Kyoto is a place that has something for everyone. One can explore the many things the city has to offer, or if you want to be surrounded by nature, then you can do that too. Kyoto lies in a valley, in the Yamashiro Basin, surrounded by mountains. By traveling to the city’s outskirts, you will get to see a different Kyoto and be able to experience its gorgeous landscapes. Kyoto is a fairly large city and is broken down into several districts, or neighborhoods, each with its own unique characteristics. It is home to roughly 2,000 religious sites, which include about 1,600 Buddhist temples and 400 Shinto shrines. Many of these are designated UNESCO World Heritage sites.

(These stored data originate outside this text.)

Lemma detach_drained_moves c s r w :
  attached c s w -> moves p 0 w (detach_drained respond c s r w).2.
Proof.
  intros Ha. unfold detach_drained.
  eapply moves_cancel; [by apply clear_claim_moves |].
  apply (moves_bind (- b2z (s =? p)) 0); [lia | apply release_swapchain_moves |].
  do 4 (apply moves_skip; [eauto with c_db |]).
  apply moves_getc; [keeps_auto |]. intros x Hx. apply a_drop_hudless; [done | keeps_auto].
Qed.

Lemma a_detach_native x : keeps (accounts p) (detach_native respond x).
Proof. a_fun detach_native. Qed.
Lemma y_detach_native x : keeps same_swapchains (detach_native respond x).
Proof. unfold detach_native. keeps_auto. apply c_call_native. exact I. Qed.
Hint Resolve a_detach_native y_detach_native : c_db.

Lemma a_detach c : keeps (accounts p) (detach_swapchain respond c).
Proof.
  intros w. unfold detach_swapchain.
  apply moves_getc; [simpl; keeps_auto |]. intros x Hx. cbv zeta.
  destruct (swapchain x =? NULL); [reflexivity |].
  pose proof (attached_at _ _ _ Hx) as Ha.
  do 3 (apply (moves_keep _ _ True c (swapchain x)); [eauto with c_db | eauto with c_db | auto |]; intros ?).
  destruct (_ =? 0); [reflexivity |]. apply detach_drained_moves. auto.
Qed.
Hint Resolve a_detach : c_db.

(** ** Configuration with a swapchain *)

Lemma drop_claim_moves c s n w :
  (n = true -> attached c s w) -> moves p 0 w (drop_claim respond c s n w).2.
Proof.
  intros Ha. unfold drop_claim. destruct n; [| reflexivity]. cbn [mwhen].
  eapply moves_cancel; [by apply clear_claim_moves, Ha | apply release_swapchain_moves].
Qed.

Hint Resolve c_configure_translation c_drop_binding c_acquire_configure c_release_configure
  c_allocate_memory co_snapshot co_retire co_clear co_store : c_db.
Ltac keep_step c s Q :=
  apply (moves_keep _ _ Q c s); [eauto with c_db; keeps_auto | eauto with c_db; keeps_auto | done |]; intros ?.

Lemma configure_translated_moves c s d b changed newly w :
  (newly = true -> attached c s w) ->
  moves p 0 w (configure_translated respond present_callback_addr generation_callback_addr
                 c s d b changed newly w).2.
Proof.
  intros Ha. unfold configure_translated. do 2 keep_step c s (newly = true).
  destruct (negb _).
  { keep_step c s (newly = true).
    apply (moves_bind 0 0); [done | by apply drop_claim_moves | reflexivity]. }
  keep_step c s (newly = true). destruct (negb _); [| apply accounts_at; keeps_auto].
  do 2 keep_step c s (newly = true).
  apply (moves_bind 0 0); [done | by apply drop_claim_moves | reflexivity].
Qed.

Traditional building in the Gion district of Kyoto

How to Get There

Kyoto is located in the Kansai region on Honshu, the main island of Japan. The closest international airport is Kansai (KIX), which is located about 97 km from Kyoto. Kansai International is located on a man-made island in Osaka Bay, just outside of central Osaka. The best way to reach Kyoto from KIX is the railway. The station is located adjacent to Terminal 1 and a shuttle is available from Terminal 2. The only train that runs from KIX to Kyoto, which doesn’t require transfers, is the JR Limited Express Haruka. The Haruka makes two stops before reaching Kyoto and takes about 75 minutes.

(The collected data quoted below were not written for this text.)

Definition ffxConfigure (handle : option ptr) (desc : option up_configure) : U Z :=
  match desc with
  | None => mreturn FFX_API_RETURN_ERROR_PARAMETER
  | Some (UC_Other t) => mreturn (reject_type t)
  | Some (UC_GlobalDebug m level) =>
      if negb (known_debug_level level) then mreturn FFX_API_RETURN_ERROR_PARAMETER
      else
      let! c := find_context handle in
      if bool_decide (is_Some handle) && (c =? NULL) then mreturn FFX_API_RETURN_ERROR_PARAMETER
      else if c =? NULL
      then mmodify (set_u_global m level) ;;; mreturn FFX_API_RETURN_OK
      else
      modu c (set_fsr_debug m level) ;;;
      let! x := getu c in
      let! r := unix_call (FP_Configure (fsr_head YAAGL_FSR_CONFIGURE (native x)) level) in
      release_context c ;;;
      mreturn r.1
  end.

(** ** Queries *)

(** A value that is written only through a non-null pointer. *)
Definition out {A} (present : bool) (v : A) : option A := if present then Some v else None.

(** A conversion or addition that may be undefined. *)
Definition defined {A} (v : option A) (k : A -> U (Z * up_query_result)) : U (Z * up_query_result) :=
  match v with
  | Some a => k a
  | None => mmodify set_u_undefined ;;; mreturn (FFX_API_RETURN_OK, UR_none)
  end.

(** An output that is computed only when its pointer is there. *)
Definition when_out {A} (present : bool) (v : option A) : option (option A) :=
  if present then match v with Some a => Some (Some a) | None => None end else Some None.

Another option is the limousine bus; these buses connect the airport with destinations around Osaka, as well as Kyoto and a few other places. The travel time to Kyoto is about 90 minutes and the bus costs 2600 yen. The busses are comfortable and offer free wiFi. For additional limo bus information, click here. Please check the train and bus timetables in advance and keep in mind that they do not operate overnight. If arriving late, your best bet would be to stay near the airport and depart for Kyoto in the morning. Taxis are very expensive in Japan and really should only be used as a last resort when public transport is unavailable.

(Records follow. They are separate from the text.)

(* ===== verification/SyncProofs.v ===== *)
(** * Wineserver synchronisation objects: invariants

    What every request keeps true of semaphores and mutexes, what a refused request
    leaves alone, and two ways in which waits go wrong. *)

From stdpp Require Import base list gmap relations.
From Stdlib Require Import ZArith Lia.
From S2P Require Import Prelude Sync.

Open Scope Z_scope.

(** ** The invariant *)

Definition owner_of (x : sync) : ptr :=
  match x with Mutex_sync owner _ _ => owner | _ => NULL end.

(** A semaphore's count is within its limits; a mutex is owned exactly when its
    recursion count is not zero. *)
Definition obj_ok (x : sync) : Prop :=
  match x with
  | Event_sync _ _ => True
  | Semaphore_sync count max => 0 <= count <= max /\ max < 2 ^ 32
  | Mutex_sync owner count _ => 0 <= count < 2 ^ 32 /\ (count = 0 <-> owner = NULL)
  end.

(** A mutex is in the list of a thread exactly when the thread owns it. *)
Record sync_ok (s : srv) : Prop := {
  ok_objs : forall o x, s_objs s !! o = Some x -> obj_ok (o_sync x);
  ok_fresh : forall o x, s_objs s !! o = Some x -> o < s_next s;
  ok_null : s_threads s !! NULL = None;
  ok_owner : forall o x, s_objs s !! o = Some x -> owner_of (o_sync x) <> NULL ->
    is_Some (s_threads s !! owner_of (o_sync x));
  ok_lists : forall t x m, s_threads s !! t = Some x ->
    m ∈ t_mutex_list x <-> exists y, s_objs s !! m = Some y /\ owner_of (o_sync y) = t
}.

(** An assertion has failed or a recursion count has wrapped around: nothing is said
    of the states after. *)
Definition bad (s : srv) : Prop := s_fault s = true \/ s_wrapped s = true.
Definition good (s : srv) : Prop := bad s \/ sync_ok s.

Definition still_bad (s s' : srv) : Prop := bad s -> bad s'.

#[export] Instance still_bad_preorder : PreOrder still_bad.
Proof. split; [by intros s H | intros s1 s2 s3 H1 H2 H; auto]. Qed.

Definition inv {A} (m : Sv A) : Prop := forall s, good s -> good (m s).2.

(** ** A bad state stays bad *)

Lemma bad_fault s : bad (set_fault s).
Proof. by left. Qed.

Lemma bad_geto o : keeps still_bad (geto o).
Proof. intros s Hb. unfold geto. run. cbn. destruct (s_objs s !! o); [done | apply bad_fault]. Qed.
Lemma bad_getw o : keeps still_bad (getw o).
Proof. intros s Hb. unfold getw. run. cbn. destruct (s_waits s !! o); [done | apply bad_fault]. Qed.
Lemma bad_gett o : keeps still_bad (gett o).
Proof. intros s Hb. unfold gett. run. cbn. destruct (s_threads s !! o); [done | apply bad_fault]. Qed.
Lemma bad_modo o f : keeps still_bad (modo o f).
Proof. intros s Hb. unfold modo. cbn. destruct (s_objs s !! o); [done | apply bad_fault]. Qed.
Lemma bad_modw o f : keeps still_bad (modw o f).
Proof. intros s Hb. unfold modw. cbn. destruct (s_waits s !! o); [done | apply bad_fault]. Qed.
Lemma bad_modt o f : keeps still_bad (modt o f).
Proof. intros s Hb. unfold modt. cbn. destruct (s_threads s !! o); [done | apply bad_fault]. Qed.
Lemma bad_fault_k : keeps still_bad fault.
Proof. intros s _. apply bad_fault. Qed.
Lemma bad_mget : keeps still_bad (mget (S := srv)).
Proof. intros s Hb. exact Hb. Qed.
Lemma bad_sassert b : keeps still_bad (sassert b).
Proof. intros s Hb. unfold sassert. destruct b; [done | apply bad_fault]. Qed.
Lemma bad_set_serror e : keeps still_bad (set_serror e).
Proof. intros s Hb. exact Hb. Qed.
Lemma bad_set_next f : keeps still_bad (mmodify (fun s => set_next (f s) s)).
Proof. intros s Hb. exact Hb. Qed.
Lemma bad_set_waits f : keeps still_bad (mmodify (fun s => set_waits (f s) s)).
Proof. intros s Hb. exact Hb. Qed.
Lemma bad_set_objs f : keeps still_bad (mmodify (fun s => set_objs (f s) s)).
Proof. intros s Hb. exact Hb. Qed.
Lemma bad_set_wakeups f : keeps still_bad (mmodify (fun s => set_wakeups (f s) s)).
Proof. intros s Hb. exact Hb. Qed.
Lemma bad_set_wrapped : keeps still_bad (mmodify set_wrapped).
Proof. intros s _. by right. Qed.
#[export] Hint Resolve bad_geto bad_getw bad_gett bad_modo bad_modw bad_modt bad_fault_k bad_mget
  bad_sassert bad_set_serror bad_set_next bad_set_waits bad_set_objs bad_set_wakeups bad_set_wrapped
  : c_db.

Lemma bad_do_grab m t : keeps still_bad (do_grab m t).
Proof. unfold do_grab. keeps_auto. Qed.
#[export] Hint Resolve bad_do_grab : c_db.

Lemma bad_sync_satisfied o w : keeps still_bad (sync_satisfied o w).
Proof.
  unfold sync_satisfied, event_sync_satisfied, semaphore_sync_satisfied, mutex_sync_satisfied. keeps_auto.
Qed.
#[export] Hint Resolve bad_sync_satisfied : c_db.

Lemma bad_end_wait t z : keeps still_bad (end_wait t z).
Proof. unfold end_wait, remove_queue. keeps_auto. Qed.
#[export] Hint Resolve bad_end_wait : c_db.

(** ** Rules for [inv] *)

Lemma inv_return {A} (a : A) : inv (mreturn a).
Proof. intros s Hs. exact Hs. Qed.

Lemma inv_bind {A B} (m : Sv A) (k : A -> Sv B) :
  inv m -> (forall a, inv (k a)) -> inv (mbind' m k).
Proof. intros Hm Hk s Hs. run. apply Hk, Hm, Hs. Qed.

Lemma inv_mget : inv (mget (S := srv)).
Proof. intros s Hs. exact Hs. Qed.

Lemma inv_mwhen b m : inv m -> inv (mwhen b m).
Proof. intros H. destruct b; [exact H | apply inv_return]. Qed.

Lemma inv_mfor {A} (f : A -> Sv unit) l : (forall x, inv (f x)) -> inv (mfor f l).
Proof.
  intros Hf. induction l as [| x l IH]; [apply inv_return |].
  apply inv_bind; [apply Hf | intros _; exact IH].
Qed.

Lemma inv_fault : inv fault.
Proof. intros s _. left. apply bad_fault. Qed.

Lemma inv_sassert b : inv (sassert b).
Proof. apply inv_mwhen, inv_fault. Qed.

Lemma inv_geto o : inv (geto o).
Proof. intros s Hs. unfold geto. run. cbn. destruct (s_objs s !! o); [done | by apply inv_fault]. Qed.
Lemma inv_getw o : inv (getw o).
Proof. intros s Hs. unfold getw. run. cbn. destruct (s_waits s !! o); [done | by apply inv_fault]. Qed.
Lemma inv_gett o : inv (gett o).
Proof. intros s Hs. unfold gett. run. cbn. destruct (s_threads s !! o); [done | by apply inv_fault]. Qed.

(** Changes of the state that the invariant does not see. *)
Lemma inv_unseen (f : srv -> srv) :
  (forall s, s_objs (f s) = s_objs s /\ s_threads (f s) = s_threads s /\
             s_next s <= s_next (f s) /\ still_bad s (f s)) -> inv (mmodify f).
Proof.
  intros H s Hs. destruct (H s) as (Ho & Ht & Hn & Hb). simpl.
  destruct Hs as [Hs | [H1 H2 H3 H4 H5]]; [left; by apply Hb | right].
  constructor; rewrite ?Ho, ?Ht; try done. intros o x Hx. specialize (H2 o x Hx). lia.
Qed.

Lemma inv_modw w f : inv (modw w f).
Proof.
  intros s Hs. unfold modw. cbn. destruct (s_waits s !! w) as [x |]; [| by apply inv_fault].
  apply (inv_unseen (set_waits (<[w := f x]> (s_waits s)))); [| done].
  intros s'. do 2 (split; [done |]). split; [simpl; lia |]. intros Hb. exact Hb.
Qed.

Lemma inv_set_waits f : inv (mmodify (fun s => set_waits (f s) s)).
Proof. apply inv_unseen. intros s. do 2 (split; [done |]). split; [simpl; lia |]. intros Hb. exact Hb. Qed.
Lemma inv_set_wakeups f : inv (mmodify (fun s => set_wakeups (f s) s)).
Proof. apply inv_unseen. intros s. do 2 (split; [done |]). split; [simpl; lia |]. intros Hb. exact Hb. Qed.
Lemma inv_set_serror e : inv (set_serror e).
Proof. apply inv_unseen. intros s. do 2 (split; [done |]). split; [simpl; lia |]. intros Hb. exact Hb. Qed.
Lemma inv_set_next : inv (mmodify (fun s => set_next (s_next s + 1) s)).
Proof. apply inv_unseen. intros s. do 2 (split; [done |]). split; [simpl; lia |]. intros Hb. exact Hb. Qed.
Lemma inv_set_times c m : inv (mmodify (set_times c m)).
Proof. apply inv_unseen. intros s. do 2 (split; [done |]). split; [simpl; lia |]. intros Hb. exact Hb. Qed.

(** An object whose sync state gets a new value of the same owner. *)
Lemma set_sync_ok s o x y :
  sync_ok s -> s_objs s !! o = Some x -> obj_ok (o_sync y) -> owner_of (o_sync y) = owner_of (o_sync x) ->
  sync_ok (set_objs (<[o := y]> (s_objs s)) s).
Proof.
  intros [H1 H2 H3 H4 H5] Hx Hy Ho. constructor; cbn.
  - intros o' x'. destruct (decide (o = o')) as [<- |];
      [rewrite lookup_insert_eq; intros [= <-]; done | rewrite lookup_insert_ne by done; apply H1].
  - intros o' x'. destruct (decide (o = o')) as [<- |];
      [intros _; by apply (H2 o x) | rewrite lookup_insert_ne by done; apply H2].
  - done.
  - intros o' x'. destruct (decide (o = o')) as [<- |];
      [rewrite lookup_insert_eq; intros [= <-]; rewrite Ho; by apply (H4 o x)
      | rewrite lookup_insert_ne by done; apply H4].
  - intros t z m Hz. rewrite (H5 t z m Hz). destruct (decide (o = m)) as [<- |].
    + rewrite lookup_insert_eq. split; intros (y' & E & <-); simplify_eq; eauto.
    + by rewrite lookup_insert_ne.
Qed.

Depending on how long you will be in Japan and where you are traveling, a JR Rail Pass may be a good idea. If you plan on taking at least two bullet trains, then it will likely be worth the cost. However, there are other train operators and a JR station may not always be the most convenient. A JR pass will need to be purchased online prior to your arrival in Japan. If you will be traveling to Kyoto from Tokyo or anywhere else on Honshu, the railway is going to be your best bet. Take advantage of the Shinkansen, or bullet train. They’re incredibly fast and are a fun experience!

Kyoto travel guide- Fushimi Inari shrine

Where to Stay

As mentioned before, Kyoto is a large city with multiple districts. No matter what area you choose to stay in, you will want to be within walking distance of a rail or subway station. This will make travel within the city much more convenient and will save both time and money. Downtown and central Kyoto are both great areas to stay in.

Downtown Kyoto provides an escape from the crowded temples and has great hotels, shopping, and nightlife. Central Kyoto is quite modern but has a handful of historic sights. A third option is the Kyoto Station area, although not central, you can’t beat the convenience of having the main rail station easily accessible.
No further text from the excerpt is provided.